EXERCISE INSTRUCTIONS: Report each line below that carries the word "them".
- - -
(* ===== verification/Disk.v ===== *)
(** * A file system in memory

    A kernel with directories, modes, owners and symbolic links, on which the
    tests that set up files are run.  Files are numbered; descriptors and
    directories refer to numbers, so a name that is renamed or replaced leaves
    them where they are.  There is one user; permissions are stored, and
    nothing but their display depends on them.  What the tests do not call
    (sockets, creating files by path with flags) fails. *)

From Stdlib Require Import NArith ZArith Lia List Bool.
From Stdlib Require Import Strings.Byte Strings.String.
From stdpp Require Import base decidable list option strings gmap.
From S2P Require Import Prelude RustStd Sys.

Open Scope N_scope.

Inductive node : Type :=
| Dir (perm owner : N) (entries : list (bytes * N))
| Reg (perm owner : N) (data : bytes)
| Link (target : bytes).

(** The root directory is the file [0]; [fresh] numbers files and
    descriptors; [cwd] is the working directory and its path. *)
Record disk : Type := Disk {
  nodes : gmap N node;
  fds : gmap N (N * nat);
  listings : gmap N (list bytes);
  fresh : N;
  cwd : N * bytes;
  euid : N;
  pid : N;
  clock : N;
}.

Definition set_node (i : N) (x : node) (d : disk) : disk :=
  Disk (<[i := x]> (nodes d)) (fds d) (listings d) (fresh d) (cwd d) (euid d) (pid d) (clock d).
Definition set_fds (f : gmap N (N * nat)) (d : disk) : disk :=
  Disk (nodes d) f (listings d) (fresh d) (cwd d) (euid d) (pid d) (clock d).
Definition set_listings (l : gmap N (list bytes)) (d : disk) : disk :=
  Disk (nodes d) (fds d) l (fresh d) (cwd d) (euid d) (pid d) (clock d).
Definition next_number (d : disk) : disk :=
  Disk (nodes d) (fds d) (listings d) (fresh d + 1) (cwd d) (euid d) (pid d) (clock d).
Definition tick (d : disk) : disk :=
  Disk (nodes d) (fds d) (listings d) (fresh d) (cwd d) (euid d) (pid d) (clock d + 1000).

(** A new descriptor for the file [i]. *)
Definition new_fd (i : N) (d : disk) : N * disk :=
  (fresh d, next_number (set_fds (<[fresh d := (i, 0%nat)]> (fds d)) d)).

(** ** Names *)

Fixpoint entry (n : bytes) (l : list (bytes * N)) : option N :=
  match l with
  | [] => None
  | (m, i) :: l => if decide (m = n) then Some i else entry n l
  end.

Definition without (n : bytes) (l : list (bytes * N)) : list (bytes * N) :=
  List.filter (fun '(m, _) => negb (bool_decide (m = n))) l.

Definition entries_of (i : N) (d : disk) : result (list (bytes * N)) errno :=
  match nodes d !! i with
  | Some (Dir _ _ l) => Ok l
  | Some _ => Err (Eother 20)
  | None => Err ENOENT
  end.

(** The directory [i] with other entries. *)
Definition set_entries (i : N) (l : list (bytes * N)) (d : disk) : disk :=
  match nodes d !! i with
  | Some (Dir p o _) => set_node i (Dir p o l) d
  | _ => d
  end.

(** The names in a path: neither empty ones nor [.]. *)
Definition names_in (path : bytes) : list bytes :=
  List.filter (fun n => negb (bool_decide (n = [])) && negb (bool_decide (n = B "."))) (split slash path).

Definition start_in (d : disk) (dir : N) (path : bytes) : N := if is_absolute path then 0 else dir.

(** The file that the names lead to from [dir]; [follow]: through a link at
    the end as well.  [depth] bounds the names and the links. *)
Fixpoint resolve (depth : nat) (d : disk) (dir : N) (path : list bytes) (follow : bool) : result N errno :=
  match depth, path with
  | O, _ => Err (Eother 40)
  | _, [] => Ok dir
  | S depth, n :: rest =>
      let? l := entries_of dir d in
      match entry n l with
      | None => Err ENOENT
      | Some i =>
          match nodes d !! i, rest, follow with
          | Some (Link target), [], false => Ok i
          | Some (Link target), _, _ =>
              resolve depth d (start_in d dir target) (names_in target ++ rest) follow
          | _, _, _ => resolve depth d i rest follow
          end
      end
  end.

Definition lookup_path (d : disk) (path : bytes) (follow : bool) : result N errno :=
  resolve 64 d (start_in d (cwd d).1 path) (names_in path) follow.

(** The directory of a path and the last name in it. *)
Definition lookup_parent (d : disk) (path : bytes) : result (N * bytes) errno :=
  match rev (names_in path) with
  | [] => Err EINVAL
  | n :: dirs =>
      let? i := resolve 64 d (start_in d (cwd d).1 path) (rev dirs) true in
      Ok (i, n)
  end.

(** Put the new file [x] at a name that must be free. *)
Definition link_new (dir : N) (n : bytes) (x : node) (d : disk) : result N errno * disk :=
  match entries_of dir d with
  | Err e => (Err e, d)
  | Ok l =>
      match entry n l with
      | Some _ => (Err EEXIST, d)
      | None =>
          let i := fresh d in
          (Ok i, next_number (set_entries dir (l ++ [(n, i)]) (set_node i x d)))
      end
  end.

Definition metadata_of (x : node) : Metadata :=
  match x with
  | Dir p o _ => {| mode := 0x4000 + p; uid := o |}
  | Reg p o _ => {| mode := 0x8000 + p; uid := o |}
  | Link _ => {| mode := 0xA000 + 0x1FF; uid := 0 |}
  end.

(** ** The calls of the program *)

Definition disk_open (path : bytes) (flags : list open_flag) (_ : N) (d : disk) : result fd errno * disk :=
  if bool_decide (O_CREAT ∈ flags) then (Err EINVAL, d)
  else
    match lookup_path d path true with
    | Ok i => let '(f, d) := new_fd i d in (Ok f, d)
    | Err e => (Err e, d)
    end.

Definition disk_openat (dir : fd) (n : bytes) (flags : list open_flag) (m : N) (d : disk)
  : result fd errno * disk :=
  match fds d !! dir with
  | None => (Err EBADF, d)
  | Some (i, _) =>
      match entries_of i d with
      | Err e => (Err e, d)
      | Ok l =>
          match entry n l with
          | None =>
              if bool_decide (O_CREAT ∈ flags) then
                match link_new i n (Reg m (euid d) []) d with
                | (Ok j, d) => let '(f, d) := new_fd j d in (Ok f, d)
                | (Err e, d) => (Err e, d)
                end
              else (Err ENOENT, d)
          | Some j =>
              if bool_decide (O_EXCL ∈ flags) then (Err EEXIST, d)
              else
                match nodes d !! j with
                | Some (Link _) => (Err (Eother 40), d)
                | Some (Reg _ _ _) =>
                    if bool_decide (O_DIRECTORY ∈ flags) then (Err (Eother 20), d)
                    else let '(f, d) := new_fd j d in (Ok f, d)
                | Some (Dir _ _ _) => let '(f, d) := new_fd j d in (Ok f, d)
                | None => (Err ENOENT, d)
                end
          end
      end
  end.

Definition disk_fstat (f : fd) (d : disk) : result Metadata errno * disk :=
  match fds d !! f with
  | Some (i, _) =>
      match nodes d !! i with Some x => (Ok (metadata_of x), d) | None => (Err EBADF, d) end
  | None => (Err EBADF, d)
  end.

Definition disk_read (f : fd) (len : nat) (d : disk) : result bytes errno * disk :=
  match fds d !! f with
  | Some (i, off) =>
      match nodes d !! i with
      | Some (Reg _ _ data) =>
          let b := take len (drop off data) in
          (Ok b, set_fds (<[f := (i, (off + length b)%nat)]> (fds d)) d)
      | Some (Dir _ _ _) => (Err (Eother 21), d)
      | _ => (Err EBADF, d)
      end
  | None => (Err EBADF, d)
  end.

Definition disk_write (f : fd) (b : bytes) (d : disk) : result nat errno * disk :=
  match fds d !! f with
  | Some (i, off) =>
      match nodes d !! i with
      | Some (Reg p o data) =>
          let data := take off data ++ b ++ drop (off + length b) data in
          (Ok (length b), set_fds (<[f := (i, (off + length b)%nat)]> (fds d)) (set_node i (Reg p o data) d))
      | _ => (Err EBADF, d)
      end
  | None => (Err EBADF, d)
  end.

Definition disk_unlinkat (dir : fd) (n : bytes) (d : disk) : result unit errno * disk :=
  match fds d !! dir with
  | None => (Err EBADF, d)
  | Some (i, _) =>
      match entries_of i d with
      | Err e => (Err e, d)
      | Ok l =>
          match entry n l with
          | None => (Err ENOENT, d)
          | Some _ => (Ok tt, set_entries i (without n l) d)
          end
      end
  end.

Definition disk_dup (f : fd) (d : disk) : result fd errno * disk :=
  match fds d !! f with
  | Some (i, off) => let '(g, d) := new_fd i d in (Ok g, d)
  | None => (Err EBADF, d)
  end.

(** The listing of a directory as it is when it is opened, with [.] and [..]
    first. *)
Definition disk_fdopendir (f : fd) (d : disk) : result N errno * disk :=
  match fds d !! f with
  | Some (i, _) =>
      match entries_of i d with
      | Ok l => (Ok f, set_listings (<[f := [B "."; B ".."] ++ map fst l]> (listings d)) d)
      | Err e => (Err e, d)
      end
  | None => (Err EBADF, d)
  end.

Definition disk_readdir (f : N) (d : disk) : option bytes * disk :=
  match listings d !! f with
  | Some (n :: l) => (Some n, set_listings (<[f := l]> (listings d)) d)
  | _ => (None, d)
  end.

#[global] Instance disk_kernel : Kernel disk := {|
  k_instant_now d := (clock d, tick d);
  k_system_now d := (Some (clock d), tick d);
  k_process_id d := (pid d, d);
  k_random n d := (replicate n x00, d);
  k_sleep _ d := (tt, tick d);
  k_sun_path_len := 108;
  k_socket d := (Err EACCES, d);
  k_set_cloexec _ d := (Err EBADF, d);
  k_set_nonblocking _ d := (Err EBADF, d);
  k_connect _ _ d := (Err EBADF, d);
  k_take_error _ d := (Err EBADF, d);
  k_poll _ _ _ d := ({| poll_result := (-1)%Z; revents := 0; poll_errno := EBADF |}, d);
  k_bind _ d := (Err EACCES, d);
  k_accept _ d := (Err EBADF, d);
  k_read := disk_read;
  k_write := disk_write;
  k_open := disk_open;
  k_openat := disk_openat;
  k_fstat := disk_fstat;
  k_getcwd d := (Ok (cwd d).2, d);
  k_unlink _ d := (Err EACCES, d);
  k_unlinkat := disk_unlinkat;
  k_dup_cloexec := disk_dup;
  k_close f d := (tt, set_fds (delete f (fds d)) d);
  k_fdopendir := disk_fdopendir;
  k_readdir := disk_readdir;
  k_closedir f d := (tt, set_listings (delete f (listings d)) (set_fds (delete f (fds d)) d));
  k_stdout _ d := (tt, d);
|}.

(** ** The calls of the tests *)

(** [std::fs] and [geteuid], by the path. *)
Class FileSystem (W : Type) := {
  fs_create_dir : bytes -> W -> result unit errno * W;
  fs_set_permissions : bytes -> N -> W -> result unit errno * W;
  fs_write : bytes -> bytes -> W -> result unit errno * W;
  fs_symlink : bytes -> bytes -> W -> result unit errno * W;
  fs_rename : bytes -> bytes -> W -> result unit errno * W;
  fs_remove_dir_all : bytes -> W -> result unit errno * W;
  fs_metadata : bytes -> W -> result Metadata errno;
  fs_symlink_metadata : bytes -> W -> result Metadata errno;
  geteuid : W -> N;
}.

Definition add_new (path : bytes) (x : node) (d : disk) : result unit errno * disk :=
  match lookup_parent d path with
  | Err e => (Err e, d)
  | Ok (i, n) => match link_new i n x d with (Ok _, d) => (Ok tt, d) | (Err e, d) => (Err e, d) end
  end.

Definition disk_chmod (path : bytes) (perm : N) (d : disk) : result unit errno * disk :=
  match lookup_path d path true with
  | Err e => (Err e, d)
  | Ok i =>
      match nodes d !! i with
      | Some (Dir _ o l) => (Ok tt, set_node i (Dir perm o l) d)
      | Some (Reg _ o data) => (Ok tt, set_node i (Reg perm o data) d)
      | _ => (Err EINVAL, d)
      end
  end.

(** The file is truncated, or created with the usual mode. *)
Definition disk_write_file (path data : bytes) (d : disk) : result unit errno * disk :=
  match lookup_path d path true with
  | Err _ => add_new path (Reg 0x1A4 (euid d) data) d
  | Ok i =>
      match nodes d !! i with
      | Some (Reg p o _) => (Ok tt, set_node i (Reg p o data) d)
      | _ => (Err (Eother 21), d)
      end
  end.

(** To a name that is free, as in the tests. *)
Definition disk_rename (old new : bytes) (d : disk) : result unit errno * disk :=
  match lookup_parent d old, lookup_parent d new with
  | Ok (i, n), Ok (j, m) =>
      match entries_of i d with
      | Err e => (Err e, d)
      | Ok l =>
          match entry n l with
          | None => (Err ENOENT, d)
          | Some x =>
              let d := set_entries i (without n l) d in
              match entries_of j d with
              | Ok k => (Ok tt, set_entries j (without m k ++ [(m, x)]) d)
              | Err e => (Err e, d)
              end
          end
      end
  | Err e, _ | _, Err e => (Err e, d)
  end.

(** The directory is no longer named; what is below is out of reach. *)
Definition disk_remove_dir_all (path : bytes) (d : disk) : result unit errno * disk :=
  match lookup_parent d path with
  | Err e => (Err e, d)
  | Ok (i, n) =>
      match entries_of i d with
      | Err e => (Err e, d)
      | Ok l =>
          match entry n l with
          | None => (Err ENOENT, d)
          | Some _ => (Ok tt, set_entries i (without n l) d)
          end
      end
  end.

Definition disk_metadata (path : bytes) (follow : bool) (d : disk) : result Metadata errno :=
  let? i := lookup_path d path follow in
  match nodes d !! i with Some x => Ok (metadata_of x) | None => Err ENOENT end.

#[global] Instance disk_files : FileSystem disk := {|
  fs_create_dir path d := add_new path (Dir 0x1ED (euid d) []) d;
  fs_set_permissions := disk_chmod;
  fs_write := disk_write_file;
  fs_symlink target path d := add_new path (Link target) d;
  fs_rename := disk_rename;
  fs_remove_dir_all := disk_remove_dir_all;
  fs_metadata path d := disk_metadata path true d;
  fs_symlink_metadata path d := disk_metadata path false d;
  geteuid := euid;
|}.

(** A disk with [/usr/bin/true] of root and the home directory of a user,
    [/home/dev], in which the tests run. *)
Definition disk0 (user process time : N) : disk :=
  Disk (list_to_map
    [(0, Dir 0x1ED 0 [(B "usr", 1); (B "home", 2)]); (1, Dir 0x1ED 0 [(B "bin", 3)]);
     (2, Dir 0x1ED 0 [(B "dev", 5)]); (3, Dir 0x1ED 0 [(B "true", 4)]);
     (4, Reg 0x1ED 0 (B "ELF")); (5, Dir 0x1ED user [])])
    ∅ ∅ 100 (5, B "/home/dev") user process time.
- - -
RESULT OF THE TASK:
    them where they are.  There is one user; permissions are stored, and
    nothing but their display depends on them.  What the tests do not call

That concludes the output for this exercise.